GET IN THE KNOW ABOUT FLOWBENCHES.

Racing is a competitive sport that requires much more than superior mental and physical ability on the track. Having a race car, or for that matter, an engine, that is developed to its ultimate potential for that class of racing can make an OK driver look great and a good driver untouchable. This is why teams in the top forms of racing have engine departments that are constantly developing and testing engine components and engines for more power and durability.

One piece of equipment that is required in these engine shops is a flowbench because it can help an engine department document whether changes in the combustion chamber, intake, and exhaust tract improve the ability of the engine to get more of the air/fuel mixture in the cylinder and therefore make more power. Because flow-benches are used by race engine shops across the country this article shows how a flowbench works, how most engine development people test with a flowbench, and how to interpret the flow numbers to help you become a more educated customer and a more successful racer.

HOW A FLOWBENCH WORKS

A flowbench measures the resistance of airflow through a passage by either sucking or blowing air at a specific pressure through that passage. On intake tract passages like carburettors, intake manifold ports, or cylinder head ports, the air is drawn through the passages into the flowbench, while on cylinder head exhaust ports or headers, air is blown out of the flow-bench. The pressure of the air flowing through a part is measured in "inches of water" on a flowbench. This is measured on a manometer, often called the test pressure meter and resembling a large thermometer. It is filled with a coloured fluid and placed vertically with the lower end open to the atmosphere and the upper end attached to the cavity at the base of the test fixture.

With the flowbench turned off, the test pressure meter should read zero, but when the blower motor is turned on, the fluid will rise up the meter, which has gradations spaced an inch apart-thus "inches of water." The number of inches the fluid rises up the meter correlates to the lack of pressure, commonly referred to as vacuum, in the space below the test fixture. A control on the flowbench, called the flow control knob, opens and closes a valve that will vary the pressure differential or "inches of water" across the port being tested. An inclined manometer, called the flow meter, is used to determine the percentage of flow the passage being tested allows. By changing the size of the opening, called the orifice plate, between the passage being tested and the blower, the maximum quantity of cubic feet per minute (CFM) of air that could be flowed through that part can be altered. The flow meter has one of its ends plumbed to the cavity area just below the test fixture, and the other end plumbed to the cavity below the orifice plate but before the flow control plate, which is attached to the flow control knob. The pressure differential is represented on the flow meter in percent of flow.

If you were testing a bad-flowing passage you would get lower percentage numbers, while a good-flowing passage would have higher percentage flow numbers. Multiplying the percentage flow times the maximum flow for the orifice size at which you are testing (which is determined for that orifice and provided with the flowbench), you can determine the actual amount in CFM of air that passage flows. With the head bolted to the Flowbench and the 'valve installed with a light spring, a valve actuator is needed to open the valve a specific amount for each test point. This is just a threaded bolt with a dial indicator that rests on the valve so that when the valve is opened by turning the bolt, the dial indicator reads the amount the valve opens.

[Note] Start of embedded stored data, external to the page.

(** The manager with its [discovered] map replaced. *)
Definition set_discovered (m : gmap string PluginMetadata) (pm : PluginManager)
  : PluginManager :=
  {| plugins := plugins pm; pluginPaths := pluginPaths pm;
     registry := registry pm; baseDir := baseDir pm;
     discovered := m; loaded := loaded pm |}.

(** The history once the registry has been asked to drop [name]: the
    first half of [UnloadPlugin]. *)
Definition after_unregister (name : string) (pm : PluginManager) (w : World) : World :=
  match registry pm with
  | None => w
  | Some r => snd (UnregisterTool name r w)
  end.

(** What [Start] reports on an adapter that is running. *)
Definition already_running (a : transport.TransportAdapter) : string :=
  match a with
  | transport.STDIO _ => "STDIO transport already running"
  | transport.SSE _ => "SSE transport already running"
  | transport.HTTP _ => "HTTP transport already running"
  end.

(** The exact sum of a list of durations. *)
Definition sum_of (l : list Z) : Z := foldr Z.add 0%Z l.

(** The last [n] elements of a list (all of it when it is shorter). *)
Definition last_n {A} (n : nat) (l : list A) : list A :=
  drop (length l - n) l.

(** The claim's arithmetic mean: [avg] is the mean of [l] when [avg]
    times the number of elements is their sum. *)
Definition is_mean_of (avg : Z) (l : list Z) : Prop :=
  (avg * Z.of_nat (length l))%Z = sum_of l.

(** ** Sample plugins, managers and networks *)

(** The echo plugin of the scenario: both hooks always succeed. *)
Definition echo : DynamicPlugin :=
  {| dp_id := 1; dp_Name := "echo"; dp_Version := "1.0.0";
     dp_Description := "returns its text argument";
     dp_Initialize := fun _ => None; dp_Shutdown := fun _ => None |}.

Definition echo_manifest : PluginMetadata :=
  {| md_Name := "echo"; md_Version := "1.0.0";
     md_Description := "returns its text argument"; md_Author := "";
     md_APIVersion := ""; md_EntryPoint := "echo";
     md_Dependencies := []; md_Permissions := [] |}.

(** A file system holding exactly [plugins/echo/echo.so], which exports
    [echo] as a pointer to a [DynamicPlugin] variable. *)
Definition echo_env : Env :=
  {| filepath_Join := fun d f => d +:+ "/" +:+ f;
     plugin_Open := fun path =>
       if decide (path = "plugins/echo/echo.so")
       then inl {| Lookup := fun s =>
                     if decide (s = "Plugin") then inl (SymPtr (Some echo))
                     else inr ("symbol " +:+ s +:+ " not found") |}
       else inr "no such file" |}.

(** The manager after discovery found [plugins/echo], over registry [r]. *)
Definition echo_discovered (r : Registry) : PluginManager :=
  record_discovered "plugins/echo" echo_manifest
    (NewPluginManager "plugins" (Some r)).

(** A registry in which some built-in tool already owns the name "echo". *)
Definition builtin_echo : MCPToolPlugin :=
  {| Name := "echo"; Description := "built in"; Version := "0";
     Initialize := ret None; Cleanup := ret None |}.

Definition echo_taken : Registry :=
  set_tools {[ "echo" := builtin_echo ]} (NewRegistry false 0 []).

Flow-testing is usually done at 0.100, 0.200, 0.300, 0.400, 0.500, 0.600 and possibly 0.700-inch valve openings. Some people test at closer intervals but usually these intervals suffice. Before the test on the intake port is run, the net valve area must be determined. The valve is in the head because that is the way the engine will be run. The air/fuel mixture must flow around the valve so the testing with air must be done with the valve or else the flow numbers are completely useless.

To calculate this, use this equation: Net valve area (in2) = 0.785 [(diameter of valve ) 2 - diameter of stem ) 2 This is the actual opening at the end of the port and by referring to a chart you will know what CFM setting the flowbench should be set at to perform the testing. That port and valve area combination should be tested at the same CFM every time so that the data can he related to each other. To begin a test, open the valve to the predetermined lift, turn on the blower, open the intake flow valve to set the test pressure, and read the percent flow. Record this. To determine the CFM flowed, multiply the percent flow times the max flow setting the flowbench was set at. Repeat this on all the lifts for that combination.

WHAT THE FLOW NUMBERS MEAN IN THE REAL WORLD

Put simply, flow numbers provide a representation of what the passage would do in a running engine. When comparing flow figures for a carburetor, intake manifold, cylinder head port, or whatever, don't just look at the CFM of air the part flowed and compare that to someone else's testing without knowing what test pressure (inches of water) the test was conducted at.

Often, purposely or not, CFM numbers will be compared, and the higher CFM number was tested at a higher test pressure (which will provide higher CFM numbers). To correct test pressures, multiply this conversion factor times the flow figures you wish to convert to a different test pressure. As long as you are comparing apples to apples, the data will help you make an educated decision, if you compare apples to oranges (data from different test pressures), you are going to make a poor decision that probably won't get you going faster.

While flow-testing can be very helpful in determining what modifications will allow more air and fuel to enter the combustion chamber and the spent gasses to escape in the same amount of time, the engine should be tested on the dyno and/or the racetrack to determine whether the changes really work. The flowbench is testing airflow at ambient conditions not the air/fuel mixture the engine is fed at. Temperatures vary everywhere from freezing to 1200 degF so other engine variables should not change the actual flow.

Flow numbers are used daily to provide insight into what is occurring inside an engine. While there has been a lot of testing and scientific papers written on airflow, most engine builders or head porters rely heavily on experience with testing stock and modified components to determine what improves performance and what doesn't. That might sound foolish, but in a very competitive atmosphere where any gain is critical, information that can make you power is very valuable. As a customer, you should be able to get a straight answer to a question regarding flow figures and why a component is improved because of flow testing.

Hopefully, this basic overview of flow-bench testing and the data gathered from that testing will help you go faster at the races.